**Required work**
In the material below, the lines from the one containing "Definition settings : dict := Settings None." through the one containing "of [replace] on" are to be given again exactly, ends included, and no others.

(Task data begins)

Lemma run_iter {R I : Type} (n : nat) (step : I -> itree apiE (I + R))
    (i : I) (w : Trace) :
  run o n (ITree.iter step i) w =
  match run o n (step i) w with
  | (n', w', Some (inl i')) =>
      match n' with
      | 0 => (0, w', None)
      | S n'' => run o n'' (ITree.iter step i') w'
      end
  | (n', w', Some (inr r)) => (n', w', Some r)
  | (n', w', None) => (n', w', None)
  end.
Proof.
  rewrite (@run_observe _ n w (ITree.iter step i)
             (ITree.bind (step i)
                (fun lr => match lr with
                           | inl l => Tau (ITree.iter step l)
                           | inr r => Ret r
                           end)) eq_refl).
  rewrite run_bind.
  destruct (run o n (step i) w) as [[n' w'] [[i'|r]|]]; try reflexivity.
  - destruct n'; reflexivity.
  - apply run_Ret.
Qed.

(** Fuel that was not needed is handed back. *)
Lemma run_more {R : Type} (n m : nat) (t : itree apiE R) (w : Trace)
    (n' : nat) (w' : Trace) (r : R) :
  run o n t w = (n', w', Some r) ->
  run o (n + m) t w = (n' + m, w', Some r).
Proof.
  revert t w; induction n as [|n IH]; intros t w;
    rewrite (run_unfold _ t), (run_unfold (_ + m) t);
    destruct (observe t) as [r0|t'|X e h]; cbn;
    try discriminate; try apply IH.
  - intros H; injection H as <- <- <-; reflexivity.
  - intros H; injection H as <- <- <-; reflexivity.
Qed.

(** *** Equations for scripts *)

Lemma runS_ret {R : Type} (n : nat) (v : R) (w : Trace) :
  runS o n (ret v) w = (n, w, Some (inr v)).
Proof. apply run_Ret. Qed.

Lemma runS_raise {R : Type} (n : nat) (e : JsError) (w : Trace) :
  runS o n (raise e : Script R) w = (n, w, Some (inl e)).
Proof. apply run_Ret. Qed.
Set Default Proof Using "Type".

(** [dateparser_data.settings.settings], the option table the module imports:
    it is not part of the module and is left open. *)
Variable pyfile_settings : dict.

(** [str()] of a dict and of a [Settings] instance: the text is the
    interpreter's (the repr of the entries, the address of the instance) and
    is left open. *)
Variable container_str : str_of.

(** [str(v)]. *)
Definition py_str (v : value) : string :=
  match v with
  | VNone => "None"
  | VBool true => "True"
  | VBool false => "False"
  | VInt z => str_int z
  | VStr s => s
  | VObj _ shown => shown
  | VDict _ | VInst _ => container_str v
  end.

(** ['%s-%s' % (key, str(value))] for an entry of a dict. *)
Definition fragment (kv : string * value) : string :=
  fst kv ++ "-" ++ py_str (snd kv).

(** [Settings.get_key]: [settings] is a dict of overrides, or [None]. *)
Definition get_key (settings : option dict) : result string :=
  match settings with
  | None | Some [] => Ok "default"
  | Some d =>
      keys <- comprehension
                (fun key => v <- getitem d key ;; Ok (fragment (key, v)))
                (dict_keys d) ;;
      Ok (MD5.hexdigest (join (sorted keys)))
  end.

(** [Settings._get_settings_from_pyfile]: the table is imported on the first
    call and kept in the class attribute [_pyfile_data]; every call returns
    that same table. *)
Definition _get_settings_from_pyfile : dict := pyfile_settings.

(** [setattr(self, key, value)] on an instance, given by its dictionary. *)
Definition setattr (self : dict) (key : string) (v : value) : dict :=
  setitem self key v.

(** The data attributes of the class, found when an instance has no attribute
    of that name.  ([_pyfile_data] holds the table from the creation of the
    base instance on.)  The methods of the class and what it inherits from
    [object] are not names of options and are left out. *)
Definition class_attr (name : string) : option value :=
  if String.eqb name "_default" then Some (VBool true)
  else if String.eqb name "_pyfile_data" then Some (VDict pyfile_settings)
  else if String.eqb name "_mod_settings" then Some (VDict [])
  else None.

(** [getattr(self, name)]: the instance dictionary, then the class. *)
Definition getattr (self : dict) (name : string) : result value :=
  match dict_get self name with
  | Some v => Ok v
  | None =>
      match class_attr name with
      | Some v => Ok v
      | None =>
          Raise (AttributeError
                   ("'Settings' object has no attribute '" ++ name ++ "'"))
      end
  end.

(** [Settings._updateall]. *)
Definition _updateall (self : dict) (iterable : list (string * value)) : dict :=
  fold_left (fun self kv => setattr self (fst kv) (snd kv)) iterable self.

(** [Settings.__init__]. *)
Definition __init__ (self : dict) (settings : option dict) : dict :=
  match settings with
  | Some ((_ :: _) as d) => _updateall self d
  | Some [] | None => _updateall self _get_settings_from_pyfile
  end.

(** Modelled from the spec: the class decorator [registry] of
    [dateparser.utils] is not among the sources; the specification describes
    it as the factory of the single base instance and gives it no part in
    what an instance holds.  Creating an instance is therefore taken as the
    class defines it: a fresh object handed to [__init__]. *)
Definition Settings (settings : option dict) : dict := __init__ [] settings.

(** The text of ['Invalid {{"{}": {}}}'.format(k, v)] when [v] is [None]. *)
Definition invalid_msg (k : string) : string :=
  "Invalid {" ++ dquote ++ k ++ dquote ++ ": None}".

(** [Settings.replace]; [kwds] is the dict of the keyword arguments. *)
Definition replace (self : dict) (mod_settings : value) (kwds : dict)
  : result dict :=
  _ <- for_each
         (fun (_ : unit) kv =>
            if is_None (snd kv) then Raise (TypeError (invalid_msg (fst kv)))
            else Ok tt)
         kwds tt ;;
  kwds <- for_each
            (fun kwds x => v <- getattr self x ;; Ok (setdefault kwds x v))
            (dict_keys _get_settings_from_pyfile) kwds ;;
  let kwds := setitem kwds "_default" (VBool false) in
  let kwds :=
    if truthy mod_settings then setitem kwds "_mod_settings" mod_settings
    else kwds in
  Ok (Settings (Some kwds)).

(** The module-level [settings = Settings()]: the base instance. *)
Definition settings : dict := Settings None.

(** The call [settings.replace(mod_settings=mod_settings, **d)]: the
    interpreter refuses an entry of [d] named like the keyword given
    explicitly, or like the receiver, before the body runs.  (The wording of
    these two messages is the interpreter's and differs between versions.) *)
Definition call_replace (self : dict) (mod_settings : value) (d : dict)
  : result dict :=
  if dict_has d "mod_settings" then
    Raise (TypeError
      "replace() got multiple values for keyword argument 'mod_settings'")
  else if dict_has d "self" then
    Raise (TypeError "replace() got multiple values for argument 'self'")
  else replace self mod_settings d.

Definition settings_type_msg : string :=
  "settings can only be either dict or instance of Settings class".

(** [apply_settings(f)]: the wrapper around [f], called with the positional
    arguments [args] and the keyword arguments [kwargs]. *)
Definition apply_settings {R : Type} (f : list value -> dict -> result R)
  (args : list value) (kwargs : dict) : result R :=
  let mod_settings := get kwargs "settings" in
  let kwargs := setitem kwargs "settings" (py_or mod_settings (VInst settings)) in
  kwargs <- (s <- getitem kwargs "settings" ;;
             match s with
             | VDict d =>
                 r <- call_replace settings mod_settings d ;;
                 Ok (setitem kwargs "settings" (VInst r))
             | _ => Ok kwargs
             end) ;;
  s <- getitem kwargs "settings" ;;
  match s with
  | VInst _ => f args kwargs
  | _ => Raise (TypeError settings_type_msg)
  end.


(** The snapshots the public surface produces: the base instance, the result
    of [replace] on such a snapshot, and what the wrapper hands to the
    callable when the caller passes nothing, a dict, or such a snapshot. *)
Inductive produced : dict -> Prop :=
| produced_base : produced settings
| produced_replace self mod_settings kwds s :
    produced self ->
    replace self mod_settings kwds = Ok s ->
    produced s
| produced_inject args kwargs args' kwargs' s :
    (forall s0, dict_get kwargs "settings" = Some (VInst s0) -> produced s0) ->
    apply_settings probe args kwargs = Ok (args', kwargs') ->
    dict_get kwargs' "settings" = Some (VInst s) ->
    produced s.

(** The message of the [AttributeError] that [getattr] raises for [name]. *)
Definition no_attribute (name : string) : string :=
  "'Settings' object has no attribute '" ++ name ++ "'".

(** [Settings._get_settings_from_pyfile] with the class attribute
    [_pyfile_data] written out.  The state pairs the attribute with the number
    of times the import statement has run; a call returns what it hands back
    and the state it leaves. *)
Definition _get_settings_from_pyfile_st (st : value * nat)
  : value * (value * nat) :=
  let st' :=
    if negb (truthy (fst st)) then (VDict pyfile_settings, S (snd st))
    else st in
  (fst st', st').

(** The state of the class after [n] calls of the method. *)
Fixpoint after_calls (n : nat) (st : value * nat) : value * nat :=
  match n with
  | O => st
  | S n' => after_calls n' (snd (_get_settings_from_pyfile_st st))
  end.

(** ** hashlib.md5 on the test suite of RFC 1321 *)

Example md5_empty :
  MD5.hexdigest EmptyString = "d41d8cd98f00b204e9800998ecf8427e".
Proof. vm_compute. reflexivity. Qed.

(Task data ends)

**Task output**
Definition settings : dict := Settings None.

(** The call [settings.replace(mod_settings=mod_settings, **d)]: the
    interpreter refuses an entry of [d] named like the keyword given
    explicitly, or like the receiver, before the body runs.  (The wording of
    these two messages is the interpreter's and differs between versions.) *)
Definition call_replace (self : dict) (mod_settings : value) (d : dict)
  : result dict :=
  if dict_has d "mod_settings" then
    Raise (TypeError
      "replace() got multiple values for keyword argument 'mod_settings'")
  else if dict_has d "self" then
    Raise (TypeError "replace() got multiple values for argument 'self'")
  else replace self mod_settings d.

Definition settings_type_msg : string :=
  "settings can only be either dict or instance of Settings class".

(** [apply_settings(f)]: the wrapper around [f], called with the positional
    arguments [args] and the keyword arguments [kwargs]. *)
Definition apply_settings {R : Type} (f : list value -> dict -> result R)
  (args : list value) (kwargs : dict) : result R :=
  let mod_settings := get kwargs "settings" in
  let kwargs := setitem kwargs "settings" (py_or mod_settings (VInst settings)) in
  kwargs <- (s <- getitem kwargs "settings" ;;
             match s with
             | VDict d =>
                 r <- call_replace settings mod_settings d ;;
                 Ok (setitem kwargs "settings" (VInst r))
             | _ => Ok kwargs
             end) ;;
  s <- getitem kwargs "settings" ;;
  match s with
  | VInst _ => f args kwargs
  | _ => Raise (TypeError settings_type_msg)
  end.


(** The snapshots the public surface produces: the base instance, the result
    of [replace] on such a snapshot, and what the wrapper hands to the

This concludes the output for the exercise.